■ **PROBLEM TO WORK ON**: Scan the records below for the line with "UnsufficientSpace | EmptyBacktrace" and the line with "t_osThreadId : Z;". Repeat those two lines and every line between them exactly, and nothing else.
(RECORDS SHOWN)
(** Where [UnregisterThreadImpl] is: before the read and before the write of
    [SetTimerId(-1)], which is a [std::exchange] on a plain integer; before the deletion. *)
Inductive unregister_point := UExchange | UForget (id : Z) | UDelete (id : Z).

(** A call that holds [_registerLock] shared: [RegisterThread] before the test of the
    state, and the two implementations. *)
Inductive call := Tests | Registers (p : register_point) | Unregisters (p : unregister_point).

(** Where [ServiceBase::Start] or [ServiceBase::Stop] is; the loops, at thread [k], hold
    [_registerLock] alone. *)
Inductive service_point :=
| Outside
| StartCalled | StartLoop (k : nat) (p : option register_point) | StartReturned (ok : bool)
| StopCalled | StopCleared | StopLoop (k : nat) (p : option unregister_point) | StopWaits.

Record Service := mkService {
  s_state : State; s_point : service_point;
  s_calls : list (nat * call)        (* with the index of the thread *)
}.

(** ** Threads and handlers *)

Inductive DiscardReason :=
| InSegvHandler | InsideWrappedFunction | UnknownThread | UnsufficientSpace | EmptyBacktrace
| FailedAcquiringLock | TimedOut.

(** Where the handler of a thread is: not running; entered, with the profiler it read; counted
    in [_nbThreadsInSignalHandler]; with the lock of the thread and allowed to collect; with a record, walking the stack; done,
    before the record is closed. *)
Inductive cpc := CIdle | CEntered | CCounted | CCollecting | CFilling (h : nat) | CClosing (h : nat) (discard : bool).

Record Thread := mkThread {
  t_osThreadId : Z;
  t_timerId : Z;                     (* -1: none *)
  t_locked : bool;                   (* the lock of ManagedThreadInfo *)
  t_pc : cpc
}.

Record Cpu := mkCpu {
  c_service : Service;
  c_instance : bool;                 (* TimerCreateCpuProfiler::Instance is set *)
  c_threads : list Thread;
  c_timers : gset Z;                 (* the timers that exist in the kernel *)
  _nbThreadsInSignalHandler : Z;
  _totalSampling : Z;
  c_discards : list DiscardReason;   (* what the two discard metrics counted *)
  c_queue : queue;                   (* the ring buffer *)
  c_samples : list (nat * list Z);   (* what the handlers wrote, by record *)
  c_events : list event;             (* the calls made to the ring buffer *)
  c_delivered : list nat             (* the records the exporter was given *)
}.

(** ** Actions *)

Inductive action :=
| AStart | AStartImpl (registered : bool) | AStartEnd
| AStop | AStopImpl | AStopLock | AStopEnd
| ALoop (id : option Z)                                   (* the loop of StartImpl or StopImpl *)
| ARegister (i : nat) | AUnregister (i : nat)             (* a call takes the lock *)
| ACall (n : nat) (id : option Z)                         (* the n-th call goes on *)
| ALock (i : nat) | AUnlock (i : nat)                     (* another user of a thread *)
| AFire (i : nat)                                         (* SIGPROF is delivered *)
| ACount (i : nat)
| ACollect (i : nat) (known inside segv : bool)
| AReserve (i : nat) (owns_lock : bool)
| AFill (i : nat) (count : Z) (words : list Z)
| AClose (i : nat)
| AOpenReader | AMoveNext | ACloseReader.

(** A step is not possible, breaks the rules of the ring buffer, or leads to a state. *)
Inductive outcome := Disabled | Broken | Next (c : Cpu).

Definition set_thread (i : nat) (t : Thread) (c : Cpu) : Cpu :=
  mkCpu (c_service c) (c_instance c) (<[i := t]> (c_threads c)) (c_timers c) (_nbThreadsInSignalHandler c)
    (_totalSampling c) (c_discards c) (c_queue c) (c_samples c) (c_events c) (c_delivered c).
Definition set_service (sv : Service) (c : Cpu) : Cpu :=
  mkCpu sv (c_instance c) (c_threads c) (c_timers c) (_nbThreadsInSignalHandler c)
    (_totalSampling c) (c_discards c) (c_queue c) (c_samples c) (c_events c) (c_delivered c).
Definition set_instance (b : bool) (c : Cpu) : Cpu :=
  mkCpu (c_service c) b (c_threads c) (c_timers c) (_nbThreadsInSignalHandler c)
    (_totalSampling c) (c_discards c) (c_queue c) (c_samples c) (c_events c) (c_delivered c).
Definition set_timers (timers : gset Z) (c : Cpu) : Cpu :=
  mkCpu (c_service c) (c_instance c) (c_threads c) timers (_nbThreadsInSignalHandler c)
    (_totalSampling c) (c_discards c) (c_queue c) (c_samples c) (c_events c) (c_delivered c).
Definition discards (d : list DiscardReason) (c : Cpu) : Cpu :=
  mkCpu (c_service c) (c_instance c) (c_threads c) (c_timers c) (_nbThreadsInSignalHandler c)
    (_totalSampling c) (c_discards c ++ d) (c_queue c) (c_samples c) (c_events c) (c_delivered c).
Definition in_handler (n : Z) (c : Cpu) : Cpu :=
  mkCpu (c_service c) (c_instance c) (c_threads c) (c_timers c) (u64 (_nbThreadsInSignalHandler c + n))
    (_totalSampling c) (c_discards c) (c_queue c) (c_samples c) (c_events c) (c_delivered c).
Lemma on_request_spec guid b f s k : GetRootActivity guid b = Some k ->
  exists s', on_request guid b f s = Some s' /\
    _requests s' = match k with Some K => alter f K (_requests s) | None => _requests s end.
Proof.
  intros Hk. unfold on_request, MonitorRequest. rewrite Hk. cbn [mbind option_bind].
  destruct k as [K|]; [|exists s; split; reflexivity].
  destruct (_requests s !! K) as [i|] eqn:Ei; cbn [fmap option_fmap option_map mbind option_bind].
  - exists (set_requests (<[K := f i]> (_requests s)) s). split; [reflexivity|]. cbn [set_requests _requests].
    by apply insert_as_alter.
  - exists s. split; [reflexivity|]. symmetry. by apply alter_none.
Qed.

Lemma handle_effect e s k f : key_of e = Some k -> effect (e_time e) (e_event e) = Some f ->
  exists s', handle cfg e s = Some (s', None) /\
    _requests s' = match k with Some K => alter f K (_requests s) | None => _requests s end.
Proof.
  intros Hk Hf. rewrite (handle_on_request e s f Hf).
  destruct (on_request_spec (e_guid e) (is_root (e_event e)) f s k Hk) as (s' & -> & E). exists s'. split; [reflexivity|exact E].
Qed.

(** An event leaves the other requests alone. *)
Lemma handle_frame e s s' x k K : key_of e = Some k -> k <> Some K -> handle cfg e s = Some (s', x) ->
  _requests s' !! K = _requests s !! K.
Proof.
  intros Hk Hne. destruct (effect (e_time e) (e_event e)) as [f|] eqn:Hf.
  { destruct (handle_effect e s k f Hk Hf) as (s1 & -> & E). intros [= <- _]. rewrite E. destruct k; [|done].
    apply lookup_alter_ne. congruence. }
  unfold key_of in Hk. unfold handle. destruct (e_event e); try done; cbn [is_root] in Hk.
  - unfold OnRequestStart. rewrite Hk. cbn [mbind option_bind]. destruct k as [J|]; [|by intros [= <- _]].
    assert (J <> K) by congruence.
    unfold CaptureThreadInfo. destruct (CurrentThreadInfo _) as [th|]; [destruct (negb _ && _); [|destruct (_ && _)]|].
    all: cbn; intros [= <- _]; cbn; rewrite ?lookup_insert_ne, ?lookup_delete_ne by done; done.
  - unfold OnRequestStop. rewrite Hk. cbn [mbind option_bind]. destruct k as [J|]; [|by intros [= <- _]].
    assert (J <> K) by congruence. destruct (_requests s !! J) as [i|]; [|by intros [= <- _]].
    destruct (negb _ && _); [intros [= <- _]; cbn; by rewrite lookup_delete_ne|].
    destruct (CurrentThreadInfo _); [|done]. cbn. intros [= <- _]. cbn. by rewrite lookup_delete_ne.
Qed.
(* ===== verification/PprofBuilder.v ===== *)
(** * Building pprof profiles

    Model of [PprofBuilder.cpp], and of the data of [Sample.h] it reads: samples are added
    to a profile whose strings, functions and locations are interned, and the profile is
    serialized and started again at every export.

    The messages of the pprof format ([google::v1]) are generated code: their fields are
    the records below, and [SerializeAsString] is a parameter.  The reader of the second
    part follows the published format: identifiers are looked up, an index of a string is a
    position of the string table.

    [None] is the dereference of a null pointer.  The scratch buffer is local to the calls
    that fill it. *)
From stdpp Require Import base gmap list strings.
From S2P Require Import Prelude ThreadInfo.

(** ** Samples *)

Inductive ProfileType :=
| ProcessCpu | CpuSample | GcThreadsCpu | WallTime | Alloc | AllocFramework | Lock | Exception
| Network | Heap | GcCpu | GcStw | ThreadLifetime.

#[export] Instance ProfileType_eq_dec : EqDecision ProfileType.
Proof. solve_decision. Defined.

Record SampleValueType := mkValueType {
  Name : string; Unit : string; Type_ : ProfileType; Index : Z }.

Record FrameInfoView := mkFrame { ModuleName : string; Frame : string; Filename : string; StartLine : Z }.

(** A string label is a counted string, which is null when there is no table of strings. *)
Inductive Label :=
| StringLabel (first : string) (second : option string)
| NumericLabel (first : string) (second : Z).

Record Sample := mkSample {
  _timestamp : Z; _callstack : list FrameInfoView; _values : list Z; _allLabels : list Label;
  _traceContext : TraceContext; _runtimeId : string; _leafFrame : string }.

(** ** Messages *)

Record ValueType := mkVT { vt_type : Z; vt_unit : Z }.
Record PLabel := mkPLabel { key : Z; str : Z }.
Record PSample := mkPSample { location_id : list Z; value : list Z; label : list PLabel }.
Record Function_ := mkFunction { fn_id : Z; fn_name : Z; fn_filename : Z }.
Record Location := mkLocation { loc_id : Z; line : list Z }.       (* the functions of the lines *)

Record Profile := mkProfile {
  sample_type : list ValueType; sample : list PSample; location : list Location;
  function : list Function_; string_table : list string; time_nanos : Z; duration_nanos : Z;
  period_type : ValueType; period : Z }.

#[export] Instance ValueType_eq_dec : EqDecision ValueType.
Proof. solve_decision. Defined.
#[export] Instance PLabel_eq_dec : EqDecision PLabel.
Proof. solve_decision. Defined.
#[export] Instance PSample_eq_dec : EqDecision PSample.
Proof. solve_decision. Defined.
#[export] Instance Function__eq_dec : EqDecision Function_.
Proof. solve_decision. Defined.
#[export] Instance Location_eq_dec : EqDecision Location.
Proof. solve_decision. Defined.
#[export] Instance Profile_eq_dec : EqDecision Profile.
Proof. solve_decision. Defined.

Definition empty_profile : Profile := mkProfile [] [] [] [] [] 0 0 (mkVT 0 0) 0.
(** The inner loop of the constructor. *)
Fixpoint take_group (t : ProfileType) (defs : list SampleValueType) : list SampleValueType * list SampleValueType :=
  match defs with
  | d :: rest =>
      if decide (Type_ d = t) then let '(g, rest) := take_group t rest in (d :: g, rest) else ([], defs)
  | [] => ([], [])
  end.

Fixpoint make_entries (fuel : nat) (i : Z) (defs : list SampleValueType) : list ProfileTypeEntry :=
  match fuel, defs with
  | S fuel, d :: _ =>
      let '(groupTypes, rest) := take_group (Type_ d) defs in
      mkEntry i (zlen groupTypes) (Type_ d) (new_PprofBuilder groupTypes)
        :: make_entries fuel (i + zlen groupTypes) rest
  | _, _ => []
  end.

Definition new_PprofExporter (defs : list SampleValueType) : PprofExporter :=
  mkExporter (make_entries (length defs) 0 defs) [].

Definition RegisterUpscalePoissonProvider (info : UpscalingPoissonInfo) (e : PprofExporter) : PprofExporter :=
  mkExporter (_entries e) (_poissonUpscaleProviders e ++ [info]).

Definition AllZero (values : list Z) : bool := forallb (fun v => v =? 0) values.

(** A span of the values; what is behind the vector must not be read. *)
Definition span (values : list Z) (start count : Z) : option (list Z) :=
  if (0 <=? start) && (start + count <=? zlen values)
  then Some (take (Z.to_nat count) (drop (Z.to_nat start) values)) else None.

Definition add_to_entry (s : Sample) (e : ProfileTypeEntry) : option ProfileTypeEntry :=
  slice ← span (_values s) (startIndex e) (count e);
  if AllZero slice then Some e
  else b ← AddSample s slice (builder e); Some (mkEntry (startIndex e) (count e) (profileType e) b).

Definition AddSampleToEntries (s : Sample) (e : PprofExporter) : option PprofExporter :=
  entries ← mapM (add_to_entry s) (_entries e); Some (mkExporter entries (_poissonUpscaleProviders e)).

Section exporter.
Context (ValuesCount : Z).
Context {weight : Type} (ComputeUpscaleWeight : Z -> Z -> weight) (above_one : weight -> bool) (scale : Z -> weight -> Z).

Fixpoint upscale_offsets (offsets : list Z) (w : weight) (s : Sample) : result Sample :=
  match offsets with
  | [] => Returned s
  | idx :: offsets =>
      match zget (_values s) idx with
      | None => Undefined
      | Some v => s ← AddValue ValuesCount (scale v w) idx s; upscale_offsets offsets w s
      end
  end.

Definition upscale (info : UpscalingPoissonInfo) (s : Sample) : result Sample :=
  match zget (_values s) (SumOffset info) with
  | None => Returned s
  | Some size =>
      if size <=? 0 then Returned s
      else let w := ComputeUpscaleWeight size (SamplingDistance info) in
        if negb (above_one w) then Returned s else upscale_offsets (Offsets info) w s
  end.

Fixpoint upscale_all (infos : list UpscalingPoissonInfo) (s : Sample) : result Sample :=
  match infos with
  | [] => Returned s
  | info :: infos => s ← upscale info s; upscale_all infos s
  end.

(** The sample is shared with the caller, and left scaled. *)
Definition ExporterAdd (s : Sample) (e : PprofExporter) : result (Sample * PprofExporter) :=
  s ← upscale_all (_poissonUpscaleProviders e) s;
  match AddSampleToEntries s e with Some e => Returned (s, e) | None => Undefined end.

Context {bytes : Type} `{!EqDecision bytes} (no_bytes : bytes) (SerializeAsString : Profile -> bytes).

Fixpoint build_entries (t0 t1 : Z) (entries : list ProfileTypeEntry) : list (bytes * ProfileType) * list ProfileTypeEntry :=
  match entries with
  | [] => ([], [])
  | e :: entries =>
      let '(out, b) := Build no_bytes SerializeAsString t0 t1 (builder e) in
      let '(pprofs, rest) := build_entries t0 t1 entries in
      (if decide (out = no_bytes) then pprofs else (out, profileType e) :: pprofs,
       mkEntry (startIndex e) (count e) (profileType e) b :: rest)
  end.

Fixpoint add_process_samples (samples : list Sample) (e : PprofExporter) : option PprofExporter :=
  match samples with
  | [] => Some e
  | s :: samples => e ← AddSampleToEntries s e; add_process_samples samples e
  end.

(** [samples]: those of the providers of process samples.  The sink is called with the
    profiles unless there are none. *)
Definition ExporterExport (t0 t1 : Z) (samples : list Sample) (e : PprofExporter)
    : option (list (bytes * ProfileType) * PprofExporter) :=
  e ← add_process_samples samples e;
  let '(pprofs, entries) := build_entries t0 t1 (_entries e) in
  Some (pprofs, mkExporter entries (_poissonUpscaleProviders e)).
End exporter.

(** ** Layout of the values *)

Lemma register_types_spec vts index : forall defs,
  register_types vts index defs =
  (seqZ (zlen defs) (zlen vts), defs ++ ((fun t => mkValueType (Name t) (Unit t) (Type_ t) index) <$> vts)).
Proof.
  induction vts as [|t vts IH]; intros defs; cbn [register_types fmap list_fmap].
  - rewrite app_nil_r. by rewrite seqZ_nil by done.
  - rewrite IH, <- app_assoc, length_app. cbn [length app].
    rewrite (seqZ_cons (zlen defs) (Z.of_nat (S (length vts)))) by lia.
    repeat f_equal; lia.
Qed.

Definition with_index (index : Z) (t : SampleValueType) : SampleValueType :=
  mkValueType (Name t) (Unit t) (Type_ t) index.

(** The types as they are stored, and the offsets of the providers. *)
Fixpoint indexed (index : Z) (groups : list (list SampleValueType)) : list (list SampleValueType) :=
  match groups with
  | [] => []
  | g :: groups => (with_index (i32 index) <$> g) :: indexed (u32 (index + 1)) groups
  end.

Fixpoint offsets_of (i : Z) (groups : list (list SampleValueType)) : list (list Z) :=
  match groups with
  | [] => []
  | g :: groups => seqZ i (zlen g) :: offsets_of (i + zlen g) groups
  end.

Lemma register_all_spec groups : forall defs index,
  exists index', register_all groups (mkTypes defs index) =
    (offsets_of (zlen defs) groups, mkTypes (defs ++ concat (indexed index groups)) index').
Proof.
  induction groups as [|g groups IH]; intros defs index; cbn [register_all indexed offsets_of concat].
  - exists index. by rewrite app_nil_r.
  - unfold RegisterPyroscopeSampleType. rewrite register_types_spec. cbn [_definitions _nextIndex].
    destruct (IH (defs ++ (with_index (i32 index) <$> g)) (u32 (index + 1))) as [index' E].
    unfold with_index in E at 1. rewrite E. exists index'.
    rewrite length_app, length_fmap, Nat2Z.inj_add, <- app_assoc. done.
Qed.

(** A provider has values of one type, and no two providers the same. *)
Definition group_type (g : list SampleValueType) : ProfileType :=
  match g with t :: _ => Type_ t | [] => ProcessCpu end.
Definition group_ok (g : list SampleValueType) : Prop := g <> [] /\ Forall (fun t => Type_ t = group_type g) g.
Definition groups_ok (groups : list (list SampleValueType)) : Prop :=
  Forall group_ok groups /\ NoDup (group_type <$> groups).

Fixpoint entries_of (i : Z) (groups : list (list SampleValueType)) : list ProfileTypeEntry :=
  match groups with
  | [] => []
  | g :: groups => mkEntry i (zlen g) (group_type g) (new_PprofBuilder g) :: entries_of (i + zlen g) groups
  end.

Lemma take_group_app t g rest : Forall (fun d => Type_ d = t) g ->
  match rest with [] => True | d :: _ => Type_ d <> t end -> take_group t (g ++ rest) = (g, rest).
Proof.
  intros Hg Hr. induction Hg as [|d g Hd Hg IH]; cbn.
  - destruct rest as [|d rest]; [done|]. cbn. by rewrite decide_False.
  - rewrite decide_True by done. by rewrite IH.
Qed.

Lemma make_entries_groups groups : groups_ok groups -> forall fuel i, (length groups <= fuel)%nat ->
  make_entries fuel i (concat groups) = entries_of i groups.
Proof.
  intros [Hok Hnd]. induction groups as [|g groups IH]; intros fuel i Hf.
  - by destruct fuel.
  - apply Forall_cons in Hok as [[Hne Hg] Hok]. apply NoDup_cons in Hnd as [Hni Hnd].
    destruct fuel as [|fuel]; [cbn in Hf; lia|]. destruct g as [|d g]; [done|].
    cbn [concat entries_of make_entries app].
    change (d :: g ++ concat groups) with ((d :: g) ++ concat groups).
    rewrite (take_group_app (Type_ d) (d :: g) (concat groups) Hg).
    + rewrite IH; [done|done|done|cbn in Hf; lia].
    + destruct groups as [|h groups]; [done|]. apply Forall_cons in Hok as [[Hh _] _].
      destruct h as [|d' h]; [done|]. cbn. intros E. apply Hni. cbn. rewrite E. left.
Qed.

Lemma indexed_ok groups : groups_ok groups -> forall index, groups_ok (indexed index groups).
Proof.
  intros [Hok Hnd] index.
  assert (group_type <$> indexed index groups = group_type <$> groups) as Ht.
  { clear. revert index. induction groups as [|g groups IH]; intros index; [done|].
    cbn. rewrite IH. f_equal. by destruct g. }
  split; [|by rewrite Ht]. clear Ht Hnd. revert index.
  induction Hok as [|g groups [Hne Hg] _ IH]; intros index; constructor; [|apply IH].
  destruct g as [|d g]; [done|]. split; [done|]. apply Forall_fmap. eapply Forall_impl; [exact Hg|]. done.
Qed.

Lemma length_concat_groups (groups : list (list SampleValueType)) : Forall group_ok groups ->
  (length groups <= length (concat groups))%nat.
Proof.
  induction 1 as [|g groups [Hg _] _ IH]; cbn; [lia|]. rewrite length_app. destruct g; [done|cbn; lia].
Qed.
(End RECORDS SHOWN)
■ **REPLY TO THE TASK**:
| InSegvHandler | InsideWrappedFunction | UnknownThread | UnsufficientSpace | EmptyBacktrace
| FailedAcquiringLock | TimedOut.

(** Where the handler of a thread is: not running; entered, with the profiler it read; counted
    in [_nbThreadsInSignalHandler]; with the lock of the thread and allowed to collect; with a record, walking the stack; done,
    before the record is closed. *)
Inductive cpc := CIdle | CEntered | CCounted | CCollecting | CFilling (h : nat) | CClosing (h : nat) (discard : bool).

Record Thread := mkThread {
  t_osThreadId : Z;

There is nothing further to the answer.